- Assignment: Your output should be the lines of the entries below, exactly, from the first one through the line that holds "apply orb_false_iff in He as [He".

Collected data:
====

(** [kfree] of anything else stops the machine. *)
Lemma kfree_panic v s : 0 <= v < 2 ^ 32 -> ~ kvalid v -> kfree kend v s = Err (Panic "kfree").
Proof.
  intros Hv Hn. unfold kfree. destruct (_ || _ || _) eqn:He; [done|]. exfalso. apply Hn.
  apply orb_false_iff in He as [He H3]. apply orb_false_iff in He as [H1 H2].
  apply negb_false_iff, Z.eqb_eq in H1. apply Z.ltb_ge in H2. apply Z.leb_gt in H3.
  split; [done|]. split; [done|]. unfold v2p, u32 in H3.
  destruct (decide (KERNBASE <= v)).
  - rewrite Z.mod_small in H3 by (unfold KERNBASE in *; lia). lia.
  - rewrite <-(Z.mod_add _ 1), Z.mod_small in H3 by (unfold KERNBASE in *; lia).
    unfold KERNBASE, PHYSTOP in *. lia.
Qed.

(** The [n] pages from [p] up. *)
Fixpoint page_run (p : Z) (n : nat) : list Z :=
  match n with
  | O => []
  | S n => p :: page_run (p + PGSIZE) n
  end.

Lemma elem_page_run p n v :
  v ∈ page_run p n <-> exists k : nat, (k < n)%nat /\ v = p + Z.of_nat k * PGSIZE.
Proof.
  revert p. induction n as [|n IH]; intros p; simpl.
  - rewrite elem_of_nil. split; [done|]. intros (k & ? & _). lia.
  - rewrite elem_of_cons, IH. split.
    + intros [->|(k & Hk & ->)]; [exists O; lia|exists (S k); split; lia].
    + intros ([|k] & Hk & ->); [left; lia|right; exists k; split; lia].
Qed.

Lemma wp_freerange_loop n fuel p vend (Q : unit -> kmst W -> Prop) s fs :
  kmem_inv s fs -> (n <= fuel)%nat ->
  p mod PGSIZE = 0 -> kend <= p -> KERNBASE <= p ->
  p + Z.of_nat n * PGSIZE <= vend < p + (Z.of_nat n + 1) * PGSIZE ->
  vend <= KERNBASE + PHYSTOP ->
  (forall v, v ∈ page_run p n -> v ∉ fs /\ is_Some (pages s !! v)) ->
  (forall s', use_lock s' = use_lock s -> dom (pages s') = dom (pages s) ->
    kmem_inv s' (reverse (page_run p n) ++ fs) -> Q tt s') ->
  wp E (freerange_loop kend fuel p vend) Q s.
Proof.
  revert fuel p s fs. induction n as [|n IH]; intros fuel p s fs Hi Hf Ha He Hk Hv Hve Hp HQ.
  - assert (u32 (p + PGSIZE) = p + PGSIZE) as Hu.
    { apply Z.mod_small. unfold KERNBASE, PHYSTOP, PGSIZE in *. lia. }
    destruct fuel; simpl; rewrite Hu;
      (destruct (Z.leb_spec (p + PGSIZE) vend); [lia|]); apply wp_ret, HQ; done.
  - destruct fuel as [|fuel]; [lia|].
    assert (u32 (p + PGSIZE) = p + PGSIZE) as Hu.
    { apply Z.mod_small. unfold KERNBASE, PHYSTOP, PGSIZE in *. lia. }
    assert (kvalid p) as Hkv.
    { split; [done|]. split; [done|]. unfold PGSIZE in *. lia. }
    simpl. rewrite Hu. destruct (Z.leb_spec (p + PGSIZE) vend); [|unfold PGSIZE in *; lia].
    destruct (Hp p) as [Hno [b Hb]]; [left|].
    apply wp_bind. eapply wp_kfree; [done..|]. intros s1 b1 Hp1 Hu1 Hi1.
    eapply IH; [done|lia| |unfold PGSIZE; lia|unfold PGSIZE; lia|unfold PGSIZE in *; lia|done| |].
    + rewrite <-(Z.mul_1_l PGSIZE), Z.add_mod, Z.mul_1_l, Z_mod_same_full, Ha by (unfold PGSIZE; lia). done.
    + intros v Hin. pose proof Hin as Hin'. apply elem_page_run in Hin' as (k & Hkn & Hvk).
      destruct (Hp v) as [Hno' Hs]; [by right|]. rewrite Hp1. split.
      * rewrite elem_of_cons. intros [->|]; [|done]. unfold PGSIZE in Hvk. lia.
      * destruct (decide (p = v)) as [->|]; [by rewrite lookup_insert_eq|by rewrite lookup_insert_ne].
    + intros s' Hu' Hd' Hi'. apply HQ; [congruence| |].
      * rewrite Hd', Hp1, dom_insert_L. assert (p ∈ dom (pages s)) by by apply elem_of_dom_2 in Hb.
        set_solver.
      * cbn [page_run]. by rewrite reverse_cons, <-app_assoc.
Qed.

(** ** Clients of the allocator

    What the rest of the kernel does with it: allocate, write into a page it
    owns, give an owned page back. *)
Inductive krun (s0 : kmst W) : list Z -> kmst W -> Prop :=
  | krun_start : krun s0 [] s0
  | krun_alloc own s v s' : krun s0 own s -> kalloc s = Ok (v, s') ->
      krun s0 (if v =? 0 then own else v :: own) s'
  | krun_free own1 own2 v s s' : krun s0 (own1 ++ v :: own2) s -> kfree kend v s = Ok (tt, s') ->
      krun s0 (own1 ++ own2) s'
  | krun_write own v b s : krun s0 own s -> v ∈ own -> length b = Z.to_nat PGSIZE ->
      krun s0 own (set_pages (<[v := b]> (pages s)) s).
End spec.

Section owners.
Context {W : Type} (kend : Z).
Implicit Types s : kmst W.

(** The pages of [all] are split between the free list and the owners. *)
Record split_pages (all own : list Z) (s : kmst W) (fs : list Z) : Prop := {
  sp_inv : kmem_inv kend s fs;
  sp_perm : fs ++ own ≡ₚ all;
  sp_nodup : NoDup all;
  sp_valid : Forall (kvalid kend) all;
  sp_mapped : forall v, v ∈ all -> is_Some (pages s !! v);
}.

Lemma split_alloc all own s fs :
  split_pages all own s fs ->
  exists s', kalloc s = Ok (default 0 (head fs), s') /\
    split_pages all (option_list (head fs) ++ own) s' (tail fs).
Proof.
  intros [Hi Hp Hn Hv Hm].
  destruct (wp_no_error kalloc (fun r s' => r = default 0 (head fs) /\
    split_pages all (option_list (head fs) ++ own) s' (tail fs)) s) as (r & s' & Hr & -> & Hs); [|eauto].
  eapply wp_kalloc; [done|]. intros s' Hpg _ Hi'. split; [done|].
  split; [done| |done..|by rewrite Hpg]. rewrite <-Hp. destruct fs; [done|]. simpl. by rewrite Permutation_middle.
Qed.
(* ===== verification/VmSpace.v ===== *)
(** * Address spaces (vm.c: setupkvm, allocuvm, deallocuvm, freevm, copyuvm, copyout)

    The kernel half of every address space, and the user half as a map from
    page numbers to the pages that hold their contents. *)

From stdpp Require Import base numbers list gmap sets strings sorting.
From S2P Require Import Prelude Strings Bytes Spinlock Machine Kalloc Vm VmSpec.

Open Scope Z_scope.

(** ** The kernel half *)

(** The pages of [kmap]: the first 1 MB, the kernel's text, its data and the rest of
    memory, and the devices. *)
Definition kernel_segs (kdata : Z) : list seg := [
  mkseg 524288 255 0 PTE_W;
  mkseg 524544 (kdata / PGSIZE - 524544 - 1) EXTMEM 0;
  mkseg (kdata / PGSIZE) (581632 - kdata / PGSIZE - 1) (kdata - KERNBASE) PTE_W;
  mkseg 1040384 8191 DEVSPACE PTE_W ].

Definition kernel_pte (kdata m : Z) : Z := segs_pte (kernel_segs kdata) m 0.

(** [data] lies on a page boundary between the kernel's text and the top of memory. *)
Record kdata_ok (kdata : Z) : Prop := {
  kd_page : kdata mod PGSIZE = 0;
  kd_lo : KERNLINK < kdata;
  kd_hi : kdata < KERNBASE + PHYSTOP;
}.

Lemma kdata_page kdata : kdata_ok kdata -> kdata = kdata / PGSIZE * PGSIZE /\ 524544 < kdata / PGSIZE < 581632.
Proof.
  intros [Hp Hlo Hhi]. pose proof (Z.div_mod kdata PGSIZE ltac:(done)) as Hd. rewrite Hp in Hd.
  unfold KERNLINK, KERNBASE, EXTMEM, PHYSTOP, PGSIZE in *. lia.
Qed.

Lemma kernel_segs_kmap kdata : kdata_ok kdata -> Forall2 is_kmap (kmap kdata) (kernel_segs kdata).
Proof.
  intros Hk. destruct (kdata_page _ Hk) as [He Hr]. set (d := kdata / PGSIZE) in *.
  assert (Hb : 2 ^ 31 + 2 ^ 20 < kdata < 2 ^ 31 + 2 ^ 28) by (unfold PGSIZE in He; lia).
  assert (Hu : u32 (kdata - KERNBASE) = kdata - KERNBASE) by (apply Z.mod_small; unfold KERNBASE; lia).
  unfold kmap, kernel_segs. fold d.
  apply Forall2_cons_2; [|apply Forall2_cons_2; [|apply Forall2_cons_2; [|apply Forall2_cons_2; [|apply Forall2_nil_2]]]];
    unfold is_kmap; cbn [k_virt k_phys_start k_phys_end k_perm sg_n sg_k sg_pa sg_perm].
  - split_and!; vm_compute; congruence.
  - rewrite Hu. change (u32 (KERNLINK - KERNBASE)) with EXTMEM. unfold u32, EXTMEM, KERNBASE in *.
    split_and!; [reflexivity|rewrite Z.mod_small by lia|reflexivity|reflexivity|lia..]. unfold PGSIZE in *. lia.
  - rewrite Hu. unfold u32, PHYSTOP, KERNBASE in *.
    split_and!; [exact He|rewrite Z.mod_small by (unfold PGSIZE in He; lia)|reflexivity|reflexivity|lia..]. unfold PGSIZE in *. lia.
  - split_and!; vm_compute; congruence.
Qed.

Lemma kernel_segs_sorted kdata : kdata_ok kdata -> StronglySorted before (kernel_segs kdata).
Proof.
  intros Hk. destruct (kdata_page _ Hk) as [He Hr]. unfold kernel_segs.
  repeat first [apply SSorted_cons|apply SSorted_nil|apply Forall_cons; split|apply Forall_nil_2];
    unfold before; cbn [sg_n sg_k]; lia.
Qed.

(** The tables for the kernel half. *)
Definition kernel_keys : list Z := seqZ 512 56 ++ seqZ 1016 8.

Lemma kernel_segs_keys kdata g i : kdata_ok kdata -> g ∈ kernel_segs kdata ->
  sg_n g / 1024 <= i <= (sg_n g + sg_k g) / 1024 -> i ∈ kernel_keys.
Proof.
  intros Hk Hg Hi. destruct (kdata_page _ Hk) as [He Hr]. set (d := kdata / PGSIZE) in *.
  assert (H1 : 512 <= d / 1024) by (apply (Z.div_le_mono 524544 d 1024); lia).
  assert (H2 : (d - 1) / 1024 <= 567) by (apply (Z.div_le_mono (d - 1) 581631 1024); lia).
  unfold kernel_keys. rewrite elem_of_app, !elem_of_seqZ.
  unfold kernel_segs in Hg. fold d in Hg.
  repeat (apply elem_of_cons in Hg as [->|Hg]); [..|by apply elem_of_nil in Hg]; cbn [sg_n sg_k] in Hi.
  - change (524288 / 1024) with 512 in Hi. change ((524288 + 255) / 1024) with 512 in Hi. lia.
  - replace (524544 + (d - 524544 - 1)) with (d - 1) in Hi by lia. change (524544 / 1024) with 512 in Hi. lia.
  - replace (d + (581632 - d - 1)) with 581631 in Hi by lia. change (581631 / 1024) with 567 in Hi. lia.
  - change (1040384 / 1024) with 1016 in Hi. change ((1040384 + 8191) / 1024) with 1023 in Hi. lia.
Qed.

====

- Result below:
(** [kfree] of anything else stops the machine. *)
Lemma kfree_panic v s : 0 <= v < 2 ^ 32 -> ~ kvalid v -> kfree kend v s = Err (Panic "kfree").
Proof.
  intros Hv Hn. unfold kfree. destruct (_ || _ || _) eqn:He; [done|]. exfalso. apply Hn.
  apply orb_false_iff in He as [He H3]. apply orb_false_iff in He as [H1 H2].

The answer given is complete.